The product’s distinctiveness stems from its multi-targeted formulation. It combines the proprietary probiotic SF68^® with other functional ingredients, phytosterols and 5-MTHF (the biologically active form of folic acid), to act synergistically through complementary mechanisms of action. This composition not only drives efficacy but also supports two authorized EFSA claims related to the maintenance of normal blood cholesterol and homocysteine levels, enabling clear and compliant communication to consumers, pharmacists, and physicians.

Crucially, SF68 SLIPIDO^® is supported by a robust scientific dossier, including preclinical data and a dedicated human clinical trial, a level of substantiation not common for a dietary supplement.
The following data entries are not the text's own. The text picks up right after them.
(* ===== verification/Cli.v ===== *)
(** * The terminal client's entry point

    [ui/tui/src/cli.tsx]: the arguments, the callbacks that connect the local transport
    to the operator store, the redaction of connection errors and the readiness check.
    What is drawn, the alternate screen, the signals and the editor are in [CliRun]. *)
From Stdlib Require Import String.
From stdpp Require Import base list strings.
From Stdlib Require Import ZArith NArith.
From S2P Require Import Prelude JsString JsValue Regex Catalog Protocol Display Envelope.
From S2P Require Import Events EventsFacts Store EventsProps.
From S2P Require Import LocalClient LocalClientFacts LocalClientProps Client TuiFormat.

(** ** Arguments *)

Record Options : Type := {
  opt_socket : jstr;
  opt_capability : jstr;
  opt_clientID : jstr;
  opt_timeout : jstr;
  opt_check : bool;
}.

Definition usage : Error := mkError (js "usage: ion-tui --socket PATH --capability TOKEN").

(** The loop over the arguments: names and values alternate. *)
Fixpoint readPairs (args : list jstr) (values : list (jstr * jstr)) : Error + list (jstr * jstr) :=
  match args with
  | [] => inr values
  | [_] => inl usage
  | name :: value :: rest =>
      if startsWith (js "--") name then readPairs rest (assoc_set name value values) else inl usage
  end.

(** [random] is [crypto.randomUUID()]; the time-out is kept as the string [Number] reads. *)
Definition parseArguments (random : jstr) (args : list jstr) : Error + Options :=
  match readPairs args [] with
  | inl e => inl e
  | inr values =>
      match assoc_get (js "--socket") values, assoc_get (js "--capability") values with
      | Some socket, Some capability => inr {|
          opt_socket := socket; opt_capability := capability;
          opt_clientID := default random (assoc_get (js "--client-id") values);
          opt_timeout := default (js "5000") (assoc_get (js "--timeout-ms") values);
          opt_check := bool_decide (assoc_get (js "--check") values = Some (js "true")) |}
      | _, _ => inl usage
      end
  end.

(** ** Redaction *)

(** Case-insensitive literals of a pattern without the [u] flag: only ASCII letters fold. *)
Definition lit_i (s : string) : re := rlit_with (λ x c, (lower_ascii c =? x)%N) (js s).
Definition nonspace : re := RChr (λ c, negb (is_space c)).

Definition bearer_i : re := rcats [lit_i "bearer"; rplus (RChr is_space); rplus nonspace].
Definition keyed_i : re :=
  rcats [ralts [lit_i "token"; lit_i "capability"; lit_i "secret"]; RChr (N.eqb 61); rplus nonspace].

(** The first group of [keyed_i] in what it matched. *)
Definition keyOf (matched : list N) : list N :=
  match indexOf 61 matched with Some i => take i matched | None => matched end.

Definition redactError (message : jstr) : jstr :=
  replace_all keyed_i (λ m, keyOf m ++ js "=[REDACTED]")
    (replace_all bearer_i (λ _, js "Bearer [REDACTED]") message).

(** ** The callbacks *)

Inductive CliConnection : Type := CliReady | CliDegraded.

Record Cli : Type := {
  cli_store : OperatorEventStore;
  cli_connection : CliConnection;
  cli_error : option jstr;
}.

Definition newCli : Cli := {| cli_store := newStore; cli_connection := CliReady; cli_error := None |}.

Section Callbacks.
Context `{Platform}.
Variable clientID : jstr.

(** What a callback of the transport does; [None] for a recovery whose sequence numbers
    are not integers or whose events the guard refuses, which the transport does not
    test. *)
Definition onEffect (e : effect) (c : Cli) : option (Cli * list effect) :=
  match e with
  | OnRecovery v =>
      r ← recovery_of v;
      Some ({| cli_store := (Store.recover r (cli_store c)).1; cli_connection := cli_connection c;
               cli_error := cli_error c |}, [])
  | OnEvent v =>
      ev ← event_of v;
      let c' := {| cli_store := (Store.accept ev (cli_store c)).1;
                   cli_connection := cli_connection c; cli_error := cli_error c |} in
      Some (c', (acknowledge clientID (ev_sequence ev) (newTransport JNull)).2)
  | OnDegraded error =>
      Some ({| cli_store := cli_store c; cli_connection := CliDegraded;
               cli_error := Some (redactError (error_message error)) |}, [])
  | _ => Some (c, [])
  end.

Fixpoint onEffects (es : list effect) (c : Cli) : option (Cli * list effect) :=
  match es with
  | [] => Some (c, [])
  | e :: es =>
      '(c1, out1) ← onEffect e c;
      '(c2, out2) ← onEffects es c1;
      Some (c2, out1 ++ out2)
  end.
End Callbacks.

(** ** The readiness check *)

Definition failWith (fallback : jstr) (r : ResponseEnvelope) : Error + unit :=
  inl (mkError match resp_error r with Some e => err_message e | None => fallback end).

Definition noError (r : ResponseEnvelope) : Error + unit :=
  match resp_error r with Some e => inl (mkError (err_message e)) | None => inr () end.

(** [if (!test) throw]: an error, or a result that fails its test. *)
Definition require (test : bool) (fallback : jstr) (r : ResponseEnvelope) : Error + unit :=
  match resp_error r with
  | Some e => inl (mkError (err_message e))
  | None => if test then inr () else inl (mkError fallback)
  end.

Definition andAlso (a b : Error + unit) : Error + unit := match a with inl e => inl e | inr () => b end.

(** An array element that is an object with the given string members. *)
Definition hasFields (fields : list (string * string)) (item : json) : bool :=
  isObject (Some item) && forallb (λ kv, isLit kv.2 (get kv.1 item)) fields.

Definition requiredTools : list string :=
  ["schedule_create"; "schedule_list"; "schedule_get"; "schedule_cancel"].

Definition toolReady (statuses : list json) (name : string) : bool :=
  existsb (λ item, isLit name (get "name" item) && isTrue (get "ready" item)) statuses.

(** The answers by operation; each is awaited in turn and the first failure ends the
    check. *)
Definition readiness (answer : string → ResponseEnvelope) : Error + unit :=
  andAlso (noError (answer "commands.catalog"%string)) (
  andAlso (require (isLit "ready" (getO "status" (resp_result (answer "system.health"%string))))
             (js "authenticated system health is not ready") (answer "system.health"%string)) (
  andAlso (noError (answer "channel.health"%string)) (
  andAlso (require (match isArray (resp_result (answer "schedule.list"%string)) with
                    | Some items => existsb (hasFields [("source", "agent_scheduler"); ("status", "ready")]%string) items
                    | None => false
                    end) (js "agent scheduler is not ready") (answer "schedule.list"%string)) (
  andAlso (let r := answer "tool.readiness"%string in
           let statuses := default [] (isArray (getO "tools" (resp_result r))) in
           match find (λ name, negb (toolReady statuses name)) requiredTools with
           | Some name => failWith (js name ++ js " is not ready") r
           | None => inr ()
           end) (
  andAlso (require (bool_decide (is_Some (isArray (getO "projects" (resp_result (answer "project.list"%string))))))
             (js "authenticated project registry is unavailable") (answer "project.list"%string)) (
  andAlso (require (isLit "ion.workspace-host.v1" (getO "contract_version" (resp_result (answer "workspace.capabilities"%string))))
             (js "workspace host negotiation is unavailable") (answer "workspace.capabilities"%string))
          (require (bool_decide (is_Some (isArray (getO "intents" (resp_result (answer "studio.intent.list"%string))))))
             (js "Software Studio specification state is unavailable") (answer "studio.intent.list"%string)))))))).

(** ** Properties *)

Lemma readPairs_app pairs rest values :
  Forall (λ p, startsWith (js "--") p.1 = true) pairs →
  readPairs (flat_map (λ p, [p.1; p.2]) pairs ++ rest) values =
  readPairs rest (fold_left (λ m p, assoc_set p.1 p.2 m) pairs values).
Proof.
  intros Hp. revert values. induction Hp as [|[n v] pairs Hn _ IH]; intros values; [done|].
  cbn [flat_map app fst snd fold_left readPairs] in *. by rewrite Hn, IH.
Qed.

(** The value a repeated option has at the end: its last one. *)
Fixpoint lastValue (name : jstr) (pairs : list (jstr * jstr)) : option jstr :=
  match pairs with
  | [] => None
  | (n, v) :: pairs =>
      match lastValue name pairs with
      | Some w => Some w
      | None => if decide (name = n) then Some v else None
      end
  end.

Lemma fold_set_last name pairs values :
  assoc_get name (fold_left (λ m p, assoc_set p.1 p.2 m) pairs values) =
  match lastValue name pairs with Some v => Some v | None => assoc_get name values end.
Proof.
  revert values; induction pairs as [|[n v] pairs IH]; intros values; [done|].
  cbn [fold_left lastValue fst snd]. rewrite IH. destruct (lastValue name pairs); [done|].
  destruct (decide (name = n)) as [->|Hne]; [by rewrite assoc_get_set_eq|by rewrite assoc_get_set_ne].
Qed.

(** Arguments round trip: option pairs in any order and with repetitions are read
    back, the last value of an option counting; the socket and the capability are
    required, and an argument without a value or a name without dashes is refused. *)
Theorem arguments_round_trip (random : jstr) (pairs : list (jstr * jstr)) (extra : jstr) :
  Forall (λ p, startsWith (js "--") p.1 = true) pairs →
  parseArguments random (flat_map (λ p, [p.1; p.2]) pairs) =
    match lastValue (js "--socket") pairs, lastValue (js "--capability") pairs with
    | Some socket, Some capability => inr {|
        opt_socket := socket; opt_capability := capability;
        opt_clientID := default random (lastValue (js "--client-id") pairs);
        opt_timeout := default (js "5000") (lastValue (js "--timeout-ms") pairs);
        opt_check := bool_decide (lastValue (js "--check") pairs = Some (js "true")) |}
    | _, _ => inl usage
    end ∧
  parseArguments random (flat_map (λ p, [p.1; p.2]) pairs ++ [extra]) = inl usage.
Proof.
  intros Hp. unfold parseArguments. split; [|by rewrite readPairs_app].
  pose proof (readPairs_app pairs [] [] Hp) as Hr. rewrite app_nil_r in Hr. rewrite Hr.
  cbn [readPairs]. rewrite !fold_set_last. cbn [assoc_get].
  by destruct (lastValue (js "--socket") pairs), (lastValue (js "--capability") pairs),
    (lastValue (js "--client-id") pairs), (lastValue (js "--timeout-ms") pairs),
    (lastValue (js "--check") pairs).
Qed.

Section Stream.
Context `{Platform}.
Variable JSON_parse : jstr → option json.

Lemma onEffects_events clientID es evs c :
  mapM event_of es = Some evs →
  onEffects clientID (map OnEvent es) c =
    Some ({| cli_store := accept_all evs (cli_store c); cli_connection := cli_connection c;
             cli_error := cli_error c |},
          flat_map (λ ev, (acknowledge clientID (ev_sequence ev) (newTransport JNull)).2) evs).
Proof.
  revert evs c; induction es as [|v es IH]; intros evs c Hm.
  { injection Hm as <-. by destruct c. }
  cbn [mapM] in Hm. destruct (event_of v) as [ev|] eqn:Hev; [|done].
  cbn [mbind option_bind] in Hm.
  destruct (mapM event_of es) as [evs'|] eqn:Hes; [|done].
  cbn [mbind option_bind] in Hm. injection Hm as <-.
  cbn [map onEffects onEffect]. rewrite Hev. cbn [mbind option_bind].
  rewrite (IH evs' _ eq_refl). cbn [mbind option_bind flat_map accept_all cli_store cli_connection cli_error].
  done.
Qed.

(** [C6] From bytes to state: however the stream of event frames is cut into chunks, the
    terminal client's store ends in the state that applying those events in order gives,
    and every event is acknowledged on the socket, in order, by its sequence number. *)
Theorem terminal_stream_reaches_the_store (clientID : jstr) (chunks : list jstr) (es : list json)
    (evs : list EventEnvelope) (t : Transport) (c : Cli) :
  buffer t = [] → mapM event_of es = Some evs →
  Forall (transmissible JSON_parse) (map event_frame es) →
  concat chunks = concat (map frame_line (map event_frame es)) →
  ∃ c', onEffects clientID (feed JSON_parse chunks t).2 c =
      Some (c', map (λ ev, Write (frame_line (jobj [("type", JStr (js "ack"));
                  ("client_id", JStr clientID); ("sequence", JNum (num_of_Z (ev_sequence ev)))]%string))) evs) ∧
    state (cli_store c') = applyEvents (state (cli_store c)) evs ∧
    (feed JSON_parse chunks t).1 = t.
Proof.
  intros Hb Hm Htr Hc. rewrite (feed_frames JSON_parse chunks _ t Hb Htr Hc).
  assert (Forall (λ e, isEventEnvelope e = true) es) as Hok.
  { apply mapM_Some_1 in Hm. apply Forall_forall. intros e He.
    apply list_elem_of_lookup in He as [i Hi].
    destruct (Forall2_lookup_l _ _ _ _ _ Hm Hi) as (ev & _ & Hev). unfold event_of in Hev.
    by destruct (isEventEnvelope e). }
  rewrite handleFrames_events by done. cbn [fst snd].
  eexists. split; [|split; [|done]].
  - rewrite (onEffects_events clientID es evs c Hm). do 2 f_equal.
  - cbn [cli_store]. apply accept_all_state.
Qed.
End Stream.

(** ** Witnesses *)

#[local] Existing Instance test_platform.

Lemma arguments_round_trip_witness :
  parseArguments (js "r") [js "--socket"; js "/a"; js "--capability"; js "c"; js "--socket"; js "/b"] =
  inr {| opt_socket := js "/b"; opt_capability := js "c"; opt_clientID := js "r";
         opt_timeout := js "5000"; opt_check := false |}.
Proof.
  destruct (arguments_round_trip (js "r")
    [(js "--socket", js "/a"); (js "--capability", js "c"); (js "--socket", js "/b")] []) as [Hp _].
  - repeat constructor.
  - exact Hp.
Defined.

Definition wire_events : list json := [LocalClientProps.sample_event].

Lemma terminal_stream_reaches_the_store_witness :
  ∃ c', onEffects (js "tui")
      (feed LocalClientProps.sample_parse (cut (concat (map frame_line (map event_frame wire_events))))
         (newTransport JNull)).2 newCli =
      Some (c', [Write (frame_line (jobj [("type", JStr (js "ack")); ("client_id", JStr (js "tui"));
                  ("sequence", JNum (num_of_Z 1))]%string))]) ∧
    last_sequence (state (cli_store c')) = 1%Z.
Proof.
  destruct (mapM event_of wire_events) as [evs|] eqn:Hm; [|vm_compute in Hm; discriminate].
  destruct (terminal_stream_reaches_the_store LocalClientProps.sample_parse (js "tui")
    (cut (concat (map frame_line (map event_frame wire_events)))) wire_events evs
    (newTransport JNull) newCli) as (c' & He & Hs & _).
  - reflexivity.
  - exact Hm.
  - repeat constructor; (discriminate || (vm_compute; reflexivity)).
  - apply cut_concat.
  - exists c'. rewrite He, Hs. vm_compute in Hm. injection Hm as <-. split; vm_compute; reflexivity.
Defined.

Example redacted :
  redactError (js "401 for BEARER abc.def at /x?Token=s3cr3t&y=1 now") =
  js "401 for Bearer [REDACTED] at /x?Token=[REDACTED] now".
Proof. vm_compute. reflexivity. Qed.

(** The check fails at the first part that is not ready. *)
Example scheduler_not_ready :
  readiness (λ op, {| resp_request_id := []; resp_revision := 0; resp_error := None;
    resp_result := Some (if String.eqb op "schedule.list" then JArr []
                         else JObj [(js "status", JStr (js "ready"))]) |}) =
  inl (mkError (js "agent scheduler is not ready")).
Proof. vm_compute. reflexivity. Qed.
This positions it as a premium and scientifically credible alternative in a market where most of the products for cardiovascular health rely on Fermented Red Rice containing Monacolin K. This compound, chemically identical to a statin, is under regulatory scrutiny by EFSA over safety concerns, leading to dosage restrictions and prescribing limitations.

FB - In conclusion, with the development of SF68 SLIPIDO^®, Cerbios-Pharma aims to offer a non-pharmaceutical solution to improve the general metabolic condition and keep under control the cardiovascular risk of clinically healthy subjects but with altered parameters, preventing progression to a situation that would require pharmacological intervention.